Talsperren im Spannungsfeld von Nach-haltigkeit, Sicherheit und Monitoring: Herausforderungen und Lösungsansätze am Beispiel der Enguri-Staumauer
摘要
Dams and reservoirs are key for UN Sustainable Development Goals, especially SDG 6 (clean water) and SDG 7 (affordable clean energy), and also support SDG 2 (zero hunger) and SDG 13 (climate action). Early dams provided irrigation, flood protection and water supply; today over 62 000 dams operate worldwide, one-sixth generate electricity.
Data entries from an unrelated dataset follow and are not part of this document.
(* ===== verification/WebhookTheorems.v ===== *)
(** * WebhookTheorems: what a delivery does to the store, the log and the
      application, and the in-memory queue, log and log throttle. *)
From S2P Require Import Prelude Json Events Webhooks WebhookWorld WebhookFacts.
Import MemoryLog.

(** ** Deliveries run to the end *)
Section outcome.
Context {H App : Type} (handler : H -> Event -> App -> option string * App)
  (exhausted : H -> LoggedEvent -> App -> option string * App)
  (ConstructEvent : string -> string -> string -> option stripe_event)
  (UnmarshalEvent : string -> res string stripe_event).
Implicit Types (w : Webhooks H) (W : World App).
Abbreviation exec := (exec handler exhausted).

(** What dispatching an event does to the application. *)
Definition run_dispatch w (evt : Event) (a : App) : option string * App :=
  match match w_customHandlers w !! ev_Type evt with
        | Some fn => Some fn
        | None => typed_handler (w_handlers w) (ev_Type evt)
        end with
  | Some h => handler h evt a
  | None => (None, a)
  end.

Lemma set_app_id W : set_app (wd_app W) W = W.
Proof. by destruct W. Qed.

Lemma exec_dispatch w evt W :
  exec (dispatchEvent w evt) W =
    (fst (run_dispatch w evt (wd_app W)), set_app (snd (run_dispatch w evt (wd_app W))) W).
Proof.
  unfold dispatchEvent, run_dispatch, runIfSet.
  destruct (w_customHandlers w !! ev_Type evt) as [fn|]; cbn; [by destruct (handler _ _ _)|].
  destruct (typed_handler _ _); cbn; [by destruct (handler _ _ _)|]. by rewrite set_app_id.
Qed.

(** Two worlds alike but for the log. *)
Definition same_but_log W W' : Prop := exists m, W' = set_log m W.

Lemma exec_record {A} w e (k : prog H A) W :
  exists W', exec (recordToLog w e ;; k) W = exec k W' /\ same_but_log W W'.
Proof.
  unfold recordToLog. destruct (w_eventLog w); cbn.
  - eexists. split; [done|]. by eexists.
  - exists W. split; [done|]. exists (wd_log W). by destruct W.
Qed.

Definition prior_attempts w (id : string) W : Z :=
  if w_eventLog w then match wd_log W !! id with Some e => lg_AttemptCount e | None => 0 end else 0.

Lemma exec_logget {A} w id (k : _ -> prog H A) W :
  exists r, exec (r <- eventLogGet w id ;; k r) W = exec (k r) W /\ prev_attempts r = prior_attempts w id W.
Proof.
  unfold eventLogGet, prior_attempts. destruct (w_eventLog w); cbn; eexists; (split; [reflexivity|]);
    cbn; [|done]. unfold log_Get. by destruct (wd_log W !! id).
Qed.

(** How often the policy lets the event fail. *)
Definition policy_of w (type : string) (attempt : Z) : option (EventPolicy H) :=
  match w_perEventPolicy w !! type with
  | Some p => if (0 <? pol_MaxAttempts p) && (pol_MaxAttempts p <=? attempt) then Some p else None
  | None => None
  end.

Definition give_up_call (p : EventPolicy H) (row : LoggedEvent) (a : App) : option string * App :=
  match pol_OnExhausted p with None => (None, a) | Some f => exhausted f row a end.

(** How a delivery of [id] ends: the answer, the slot, the application, and every
    other slot as it was in [W]. *)
Definition ends (status : Z) (id : string) (sl : slot) (a : App) W (res : Z * World App) : Prop :=
  fst res = status /\ slot_at (snd res) id = sl /\ wd_app (snd res) = a /\
  forall i, i <> id -> slot_at (snd res) i = slot_at W i.

Lemma slot_at_set id s W i : slot_at (set_slot id s W) i = if decide (id = i) then s else slot_at W i.
Proof.
  unfold slot_at, set_slot. cbn. destruct (decide (id = i)) as [<-|];
    [by rewrite lookup_insert_eq|by rewrite lookup_insert_ne].
Qed.

(** Writing the log and answering. *)
Lemma exec_answer w e (status : Z) W :
  exists m, exec (recordToLog w e ;; Ret status) W = (status, set_log m W).
Proof. destruct (exec_record w e (Ret status) W) as (W' & -> & m & ->). by exists m. Qed.

(** The claim [tok] on [id] is in hand and nothing else differs from [W]. *)
Definition in_hand (id tok : string) (a : App) W W1 : Prop :=
  slot_at W1 id = Claimed tok /\ wd_app W1 = a /\ forall i, i <> id -> slot_at W1 i = slot_at W i.

Lemma in_hand_log id tok a W W1 m : in_hand id tok a W W1 -> in_hand id tok a W (set_log m W1).
Proof. done. Qed.
Lemma in_hand_app id tok a a' W W1 : in_hand id tok a W W1 -> in_hand id tok a' W (set_app a' W1).
Proof. intros (? & _ & ?). done. Qed.

Lemma ends_done status id tok a W W1 (k : option store_error -> prog H Z) :
  in_hand id tok a W W1 -> (forall W', exists m, exec (k None) W' = (status, set_log m W')) ->
  ends status id Done a W (exec (SetDone id tok k) W1).
Proof.
  intros (Hs & Ha & Ho) Hk. cbn. rewrite decide_True by done.
  destruct (Hk (set_slot id Done W1)) as [m ->]. split; [done|]. cbn [snd].
  change (slot_at (set_log m (set_slot id Done W1))) with (slot_at (set_slot id Done W1)).
  split; [by rewrite slot_at_set, decide_True|]. split; [done|].
  intros i Hi. rewrite slot_at_set, decide_False by done. by apply Ho.
Qed.

Lemma ends_free w row id tok a W W1 :
  in_hand id tok a W W1 ->
  ends 500 id Free a W (exec (Unlock id tok (fun _ => recordToLog w row ;; Ret 500)) W1).
Proof.
  intros (Hs & Ha & Ho). cbn. rewrite decide_True by done.
  destruct (exec_answer w row 500 (set_slot id Free W1)) as [m ->]. split; [done|]. cbn [snd].
  change (slot_at (set_log m (set_slot id Free W1))) with (slot_at (set_slot id Free W1)).
  split; [by rewrite slot_at_set, decide_True|]. split; [done|].
  intros i Hi. rewrite slot_at_set, decide_False by done. by apply Ho.
Qed.

Definition failed_row w (evt : Event) (err body ns : string) (attempt : Z) : LoggedEvent :=
  log_row (ev_ID evt) (ev_Type evt) "failed" err attempt None body ns.

Lemma dispatch_failed_ends w evt tok body ns err a W W1 :
  in_hand (ev_ID evt) tok a W W1 ->
  let attempt := prior_attempts w (ev_ID evt) W1 + 1 in
  let res := exec (dispatch_failed w evt tok body ns err) W1 in
  match policy_of w (ev_Type evt) attempt with
  | None => ends 500 (ev_ID evt) Free a W res
  | Some p =>
      let '(r, a') := give_up_call p (failed_row w evt err body ns attempt) a in
      match r with
      | None => ends 200 (ev_ID evt) Done a' W res
      | Some _ => ends 500 (ev_ID evt) Free a' W res
      end
  end.
Proof.
  intros Hh. cbv zeta. unfold dispatch_failed.
  match goal with |- context [exec (bind (eventLogGet w ?i) ?k) W1] =>
    destruct (exec_logget w i k W1) as (r & -> & <-) end. cbv zeta.
  unfold policy_of. destruct (w_perEventPolicy w !! ev_Type evt) as [p|]; [|by apply ends_free].
  destruct (_ && _); [|by apply ends_free].
  match goal with |- context [exec (bind (recordToLog w ?row) (fun _ => ?k)) W1] =>
    destruct (exec_record w row k W1) as (W2 & -> & m & ->) end.
  apply (in_hand_log _ _ _ _ _ m) in Hh. unfold give_up_call, failed_row.
  destruct (pol_OnExhausted p) as [f|]; cbn [bind WebhookWorld.exec].
  - destruct Hh as (H1 & H2 & H3). rewrite H2.
    destruct (exhausted f _ a) as [[e|] a'].
    + apply ends_free. split; [done|]. done.
    + apply (ends_done 200 _ tok); [done|]. intros W'. exists (wd_log W'). by destruct W'.
  - apply (ends_done 200 _ tok); [done|]. intros W'. exists (wd_log W'). by destruct W'.
Qed.

Lemma policy_of_configured w type attempt p : policy_of w type attempt = Some p -> w_perEventPolicy w !! type = Some p.
Proof. unfold policy_of. destruct (w_perEventPolicy w !! type); [|done]. by destruct (_ && _). Qed.
Lemma Handle_ends w r e W :
  rq_source_allowed r = true -> rq_read_error r = false ->
  (0 < w_maxBodyBytes w -> Z.of_nat (String.length (rq_body r)) <= w_maxBodyBytes w) ->
  verifySignature ConstructEvent w (rq_body r) (rq_signature r) = Some e ->
  classifyNamespace (w_namespace w) e = filterDispatch -> w_queue w = false ->
  slot_at W (se_ID e) = Free ->
  let evt := fromStripeEvent e in
  let res := exec (Handle ConstructEvent w r) W in
  let '(err, a) := run_dispatch w evt (wd_app W) in
  match err with
  | None => ends 200 (se_ID e) Done a W res
  | Some msg =>
      let attempt := prior_attempts w (se_ID e) W + 1 in
      match policy_of w (se_Type e) attempt with
      | None => ends 500 (se_ID e) Free a W res
      | Some p =>
          let '(g, a') := give_up_call p (failed_row w evt msg (rq_body r)
                            (default "" (extractAppNamespace e)) attempt) a in
          match g with
          | None => ends 200 (se_ID e) Done a' W res
          | Some _ => ends 500 (se_ID e) Free a' W res
          end
      end
  end.
Proof.
  intros Hsrc Hre Hsz Hv Hc Hq Hfree. cbv zeta. unfold Handle. rewrite Hsrc, Hre, Hv. cbn [negb].
  assert ((0 <? w_maxBodyBytes w) && (w_maxBodyBytes w <? Z.of_nat (String.length (rq_body r))) = false)
    as ->. { destruct (0 <? w_maxBodyBytes w) eqn:E; [|done]. reflect_bools. apply Z.ltb_ge. auto. }
  cbn [WebhookWorld.exec]. rewrite Hfree. cbn [WebhookWorld.exec]. rewrite Hfree. cbn [negb].
  set (tok := "tok_" ^^ pretty (wd_tokens W)). set (W1 := mkWorld _ _ _ _ _ _ _).
  assert (Hh : in_hand (se_ID e) tok (wd_app W) W W1).
  { unfold in_hand, slot_at, W1. cbn. split; [by rewrite lookup_insert_eq|]. split; [done|].
    intros i Hi. by rewrite lookup_insert_ne. }
  unfold handle_claimed. rewrite Hc, Hq. unfold sync_dispatch. rewrite exec_bind, exec_dispatch.
  change (wd_app W1) with (wd_app W).
  destruct (run_dispatch w (fromStripeEvent e) (wd_app W)) as [[msg|] a]; cbn [fst snd].
  - exact (dispatch_failed_ends w (fromStripeEvent e) tok _ _ msg a W _ (in_hand_app _ _ _ a _ _ Hh)).
  - apply (ends_done 200 _ tok); [by apply (in_hand_app _ _ (wd_app W))|].
    intros W'. cbn. apply exec_answer.
Qed.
Their safe, resilient and sustainable operation faces tectonic, geological, climatic, hydraulic load, sedimentation, concrete ageing and maintenance challenges. The BMBF-funded DAMAST projects have implemented monitoring at the 271 m Enguri Dam in Georgia, which supplies 100 % of Abkhazia's and around 40 % of Georgia's electrical power demand. Seismicity, annual variation of water level up to 100 m, high sediment load and its 1970s design make it an ideal test case for induced seismicity, sediment dynamics and regional deformation. Monitoring combines GNSS, PS-InSAR, ground-based SAR, seismic networks and AI-driven data fusion to capture millimeter-scale movements, seismic clusters and modelling of sedimentation processes, providing a comprehensive basis for risk assessment, damage detection and predictive modelling.